With normal versions, we have the PVP defining the relation, which is sadly not enforceable with the tooling we have. With revisions, we indeed have the tooling, as implemented in the Hackage server!
This to me shows we have an opportunity to do better. Not only can we do revision uploads from cabal
, we can factor out the validation code and put it in Cabal so users can validate revisions locally!

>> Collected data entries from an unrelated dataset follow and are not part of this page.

Lemma std_forward_ok_trace {N : Numerics} (self : Std.Sampler) (ics : list Tensor)
    (lcs : pyobj) (t : Tensor) :
  Std.forward self ics lcs = Ok t <->
  exists tr, Std.forward_trace self ics lcs = Ok tr /\ Std.forecasts tr = t.
Proof.
  unfold Std.forward. split.
  - intros H. bind_inv H. injection H as <-. eauto.
  - intros (tr & -> & <-). reflexivity.
Qed.

Lemma dct_forward_ok_trace {N : Numerics} (self : Dct.Sampler) (ics : list Tensor)
    (latent : Tensor) (t : Tensor) :
  Dct.forward self ics latent = Ok t <->
  exists tr, Dct.forward_trace self ics latent = Ok tr /\ Dct.forecasts tr = t.
Proof.
  unfold Dct.forward. split.
  - intros H. bind_inv H. injection H as <-. eauto.
  - intros (tr & -> & <-). reflexivity.
Qed.


(** X2: whenever the standard [Sampler.forward] returns, with no
    assumption on its arguments, the forecast has shape
    (b, forecast_steps, output_channels, 32 h, 32 w), where (b, _, h, w)
    is the shape of the context entry 3. *)
Theorem std_forward_result_shape {N : Numerics} (cfg fsv : pyval) (lc cc oc : Z)
    (ics : list Tensor) (lcs : pyobj) (t : Tensor) :
  Std.forward (Std.build cfg fsv lc cc oc) ics lcs = Ok t ->
  exists fs b h w c3,
    fsv = PInt fs
    /\ list_getitem ics 3 = Ok c3 /\ shape c3 = [b; cc; h; w]
    /\ shape t = [b; fs; oc; 32 * h; 32 * w].
Proof.
  intros H. apply std_forward_ok_trace in H. destruct H as (tr & H & <-).
  destruct (std_forward_trace_needs _ _ _ _ _ _ _ _ H)
    as (fs & b & h & w & c0 & c1 & c2 & c3 & l0 & l1 & l2 & l3
        & Hfs & _ & _ & _ & _ & C3 & _ & _ & _ & _ & Hws & Hs).
  apply std_well_shaped_inv in Hws.
  exists fs, b, h, w, c3. repeat split; try assumption. apply Hws.
Qed.
Lemma patch_success `{SetOrder} (fs : filesystem)
    (excludes_file requirements_file : option string) (p : process) tr p' :
  patch_importlib_metadata fs excludes_file requirements_file p
    = (tr, Return (true, p')) ->
  exists FAKE_VERSIONS m,
    load_FAKE_VERSIONS fs excludes_file requirements_file
      = (tr, Return FAKE_VERSIONS)
    /\ p = Some m
    /\ p' = Some {| version := PatchedVersion FAKE_VERSIONS (version m);
                    distribution :=
                      PatchedDistribution FAKE_VERSIONS (distribution m) |}.
Proof.
  unfold patch_importlib_metadata, bind.
  destruct (load_FAKE_VERSIONS fs excludes_file requirements_file)
    as [tr0 [FAKE|e]]; [|discriminate].
  destruct (install FAKE p) as [tr1 r] eqn:Ei.
  intros [= <- ->]. apply install_success in Ei.
  destruct p as [m|].
  - destruct Ei as (-> & _ & ->). exists FAKE, m.
    now rewrite app_nil_r.
  - destruct Ei as (_ & Hb & _). discriminate Hb.
Qed.

(** ** C3: a key of the dictionary is answered from the dictionary *)

(** C3: after a successful patch, looking up the version of a key of
    FAKE_VERSIONS returns the value stored under it; the events are empty (the
    real registry did not run) and the answer is the same whatever the
    captured original function does. *)
Theorem fake_version_for_key `{SetOrder} {RealDistribution : Type}
    (reg : registry RealDistribution) (fs : filesystem)
    (excludes_file requirements_file : option string) (p : process) tr p' :
  patch_importlib_metadata fs excludes_file requirements_file p
    = (tr, Return (true, p')) ->
  exists FAKE_VERSIONS m',
    load_FAKE_VERSIONS fs excludes_file requirements_file
      = (tr, Return FAKE_VERSIONS)
    /\ p' = Some m'
    /\ forall name v,
        dict_get FAKE_VERSIONS name = Some v ->
        call_version reg (version m') name = ([], Return v)
        /\ forall original,
            patched_version FAKE_VERSIONS original name = ([], Return v).
Proof.
  intros Hp. destruct (patch_success _ _ _ _ _ _ Hp) as (FAKE & m & Hl & -> & ->).
  eexists FAKE, _. split; [exact Hl|]. split; [reflexivity|].
  intros name v Hv. simpl. split; [|intros original];
    now apply patched_version_exact.
Qed.

Lemma fake_version_for_key_witness :
  exists FAKE_VERSIONS m',
    @load_FAKE_VERSIONS insertion_order sample_files
      (Some "nuitka_excludes.txt") (Some "requirements.txt")
      = ([], Return FAKE_VERSIONS)
    /\ Some {| version :=
                PatchedVersion
                  [("torch", "1.0.0"); ("PIL", "9.5.0"); ("foo", "2.3.1");
                   ("bar", "1.0.0")] MetadataVersion;
              distribution :=
                PatchedDistribution
                  [("torch", "1.0.0"); ("PIL", "9.5.0"); ("foo", "2.3.1");
                   ("bar", "1.0.0")] MetadataDistribution |} = Some m'
    /\ forall name v,
        dict_get FAKE_VERSIONS name = Some v ->
        call_version empty_registry (version m') name = ([], Return v)
        /\ forall original,
            patched_version FAKE_VERSIONS original name = ([], Return v).
Proof.
  apply (@fake_version_for_key insertion_order unit empty_registry sample_files
           (Some "nuitka_excludes.txt") (Some "requirements.txt") unpatched).
  reflexivity.
Defined.

(** ** C4: other names reach the original function *)

(** C4: after a successful patch, a name that is no key of FAKE_VERSIONS and
    whose normalized form is that of no key is looked up by the original
    function, the one [metadata.version] held before the patch, with the same
    events and the same outcome; an exception it raises is the exception the
    caller sees. *)
Theorem unknown_name_delegates `{SetOrder} {RealDistribution : Type}
    (reg : registry RealDistribution) (fs : filesystem)
    (excludes_file requirements_file : option string) (p : process) tr p' :
  patch_importlib_metadata fs excludes_file requirements_file p
    = (tr, Return (true, p')) ->
  exists FAKE_VERSIONS m m',
    load_FAKE_VERSIONS fs excludes_file requirements_file
      = (tr, Return FAKE_VERSIONS)
    /\ p = Some m /\ p' = Some m'
    /\ forall name,
        ~ In name (dict_keys FAKE_VERSIONS) ->
        (forall key, In key (dict_keys FAKE_VERSIONS) ->
                     normalize key <> normalize name) ->
        call_version reg (version m') name = call_version reg (version m) name
        /\ forall e,
            version m = MetadataVersion ->
            registry_version reg name = Raise e ->
            call_version reg (version m') name
            = ([RegistryVersion name], Raise e).
Proof.
  intros Hp. destruct (patch_success _ _ _ _ _ _ Hp) as (FAKE & m & Hl & -> & ->).
  eexists FAKE, m, _. split; [exact Hl|]. do 2 (split; [reflexivity|]).
  intros name _ Hno. simpl.
  rewrite (patched_version_no_match _ _ _ Hno).
  split; [reflexivity|]. intros e -> He. simpl. now rewrite He.
Qed.

Lemma unknown_name_delegates_witness :
  call_version empty_registry
    (PatchedVersion
       [("torch", "1.0.0"); ("PIL", "9.5.0"); ("foo", "2.3.1"); ("bar", "1.0.0")]
       MetadataVersion) "requests"
  = ([RegistryVersion "requests"], Raise (PackageNotFoundError "requests")).
Proof.
  destruct (@unknown_name_delegates insertion_order unit empty_registry
              sample_files (Some "nuitka_excludes.txt")
              (Some "requirements.txt") unpatched _ _ eq_refl)
    as (FAKE & m & m' & Hl & Hm & Hm' & Hnames).
  injection Hl as <-. injection Hm as <-. injection Hm' as <-.
  refine (proj2 (Hnames "requests" _ _) _ eq_refl eq_refl).
  - vm_compute. intuition discriminate.
  - intros key Hin. vm_compute in Hin.
    destruct Hin as [<-|[<-|[<-|[<-|[]]]]]; vm_compute; discriminate.
Defined.

(** ** C9: matching up to case and separator *)

(** C9, counterexample: with both spellings excluded the dictionary holds
    two keys of one normalized form and different versions.  A lookup for
    [Scikit-Learn] answers from whichever comes first, which depends on the
    order in which the set of excluded names is visited: it is not the version
    of the key [scikit-learn] in one order, and not the version of the key
    [scikit_learn] in the other. *)
Lemma colliding_keys_first_wins :
  (exists FAKE_VERSIONS,
     @load_FAKE_VERSIONS insertion_order two_spellings
       (Some "nuitka_excludes.txt") (Some "requirements.txt")
     = ([], Return FAKE_VERSIONS)
     /\ ~ normalized_match_returns_key empty_registry FAKE_VERSIONS
            "Scikit-Learn" "scikit-learn")
  /\ (exists FAKE_VERSIONS,
        @load_FAKE_VERSIONS reverse_order two_spellings
          (Some "nuitka_excludes.txt") (Some "requirements.txt")
        = ([], Return FAKE_VERSIONS)
        /\ ~ normalized_match_returns_key empty_registry FAKE_VERSIONS
               "Scikit-Learn" "scikit_learn").
Proof.
  split; eexists; (split; [reflexivity|]); intros Hm.
  - specialize (Hm "1.3.0" eq_refl eq_refl). vm_compute in Hm.
    discriminate Hm.
  - specialize (Hm "1.0.0" eq_refl eq_refl). vm_compute in Hm.
    discriminate Hm.
Qed.

(** C9 (amended): after a successful patch, a name whose normalized form is
    that of some key of FAKE_VERSIONS is answered from the dictionary by both
    lookups, without reaching the original functions: the version returned,
    and the version of the record returned under the requested name, is the
    value of a key with that normalized form.  That key is the requested name
    when it is a key, else the first such key in dictionary order; it is the
    given key whenever no other key has its normalized form. *)
Theorem normalized_name_answered `{SetOrder} {RealDistribution : Type}
    (reg : registry RealDistribution) (fs : filesystem)
    (excludes_file requirements_file : option string) (p : process) tr p' :
  patch_importlib_metadata fs excludes_file requirements_file p
    = (tr, Return (true, p')) ->
  exists FAKE_VERSIONS m',
    load_FAKE_VERSIONS fs excludes_file requirements_file
      = (tr, Return FAKE_VERSIONS)
    /\ p' = Some m'
    /\ forall name key,
        In key (dict_keys FAKE_VERSIONS) ->
        normalize name = normalize key ->
        exists key' v,
          dict_get FAKE_VERSIONS key' = Some v
          /\ normalize key' = normalize name
          /\ call_version reg (version m') name = ([], Return v)
          /\ call_distribution reg (distribution m') name
             = ([], Return (Fake (create_fake_distribution name v)))
          /\ (In name (dict_keys FAKE_VERSIONS) -> key' = name)
          /\ (~ In name (dict_keys FAKE_VERSIONS) ->
              exists l1 l2,
                dict_keys FAKE_VERSIONS = l1 ++ key' :: l2
                /\ forall k, In k l1 -> normalize k <> normalize name)
          /\ ((forall k, In k (dict_keys FAKE_VERSIONS) ->
                         normalize k = normalize name -> k = key) ->
              key' = key).
Proof.
  intros Hp. destruct (patch_success _ _ _ _ _ _ Hp) as (FAKE & m & Hl & -> & ->).
  eexists FAKE, _. split; [exact Hl|]. split; [reflexivity|].
  intros name key Hin Hn.
  destruct (answering_key_exists FAKE name key Hin Hn) as [key' Hk].
  destruct (patched_lookups_answer FAKE (call_version reg (version m))
              (call_distribution reg (distribution m)) name key' Hk)
    as (v & Hv & Hn' & Hcv & Hcd).
  exists key', v. simpl. do 4 (split; [assumption|]).
  unfold answering_key in Hk.
  assert (Hkey' : In key' (dict_keys FAKE)) by (apply dict_get_In_keys; eauto).
  split; [|split].
  - intros Hname. apply dict_get_In_keys, dict_contains_true in Hname.
    rewrite Hname in Hk. now injection Hk.
  - intros Hname.
    destruct (dict_contains FAKE name) eqn:Ec.
    + apply dict_contains_true, dict_get_In_keys in Ec. contradiction.
    + apply find_first in Hk. destruct Hk as (_ & l1 & l2 & Hsplit & Hl1).
      exists l1, l2. split; [exact Hsplit|].
      intros k Hk. apply String.eqb_neq. now apply Hl1.
  - intros Huniq. now apply Huniq.
Qed.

This would whet the appetite for making cabal-diff
GitHub - phadej/cabal-extras: A tool suite to aid Haskell development using `cabal-install` first class (with the support from GHC, etc. it needs) so we implement the PVP just formally and conveniently.
Change logs in revisions?
Currently I have to document what I did in the revision in the change log after the fact. This is a bit annoying, especially as I and my colleagues are always working hard to remind each other to normally make sure we don’t leave the change log for later, so as not to burden whoever cuts the release.
If we allow sdists for revisions, might we relax the rules so that the change log file is also allowed to change? I am a bit wary of my desire here — some evil project could use the change log as part of the source proper! — but perhaps there is a way we can make this safe, e.g. by somehow ensuring the change log file is not part of the source present during buidls.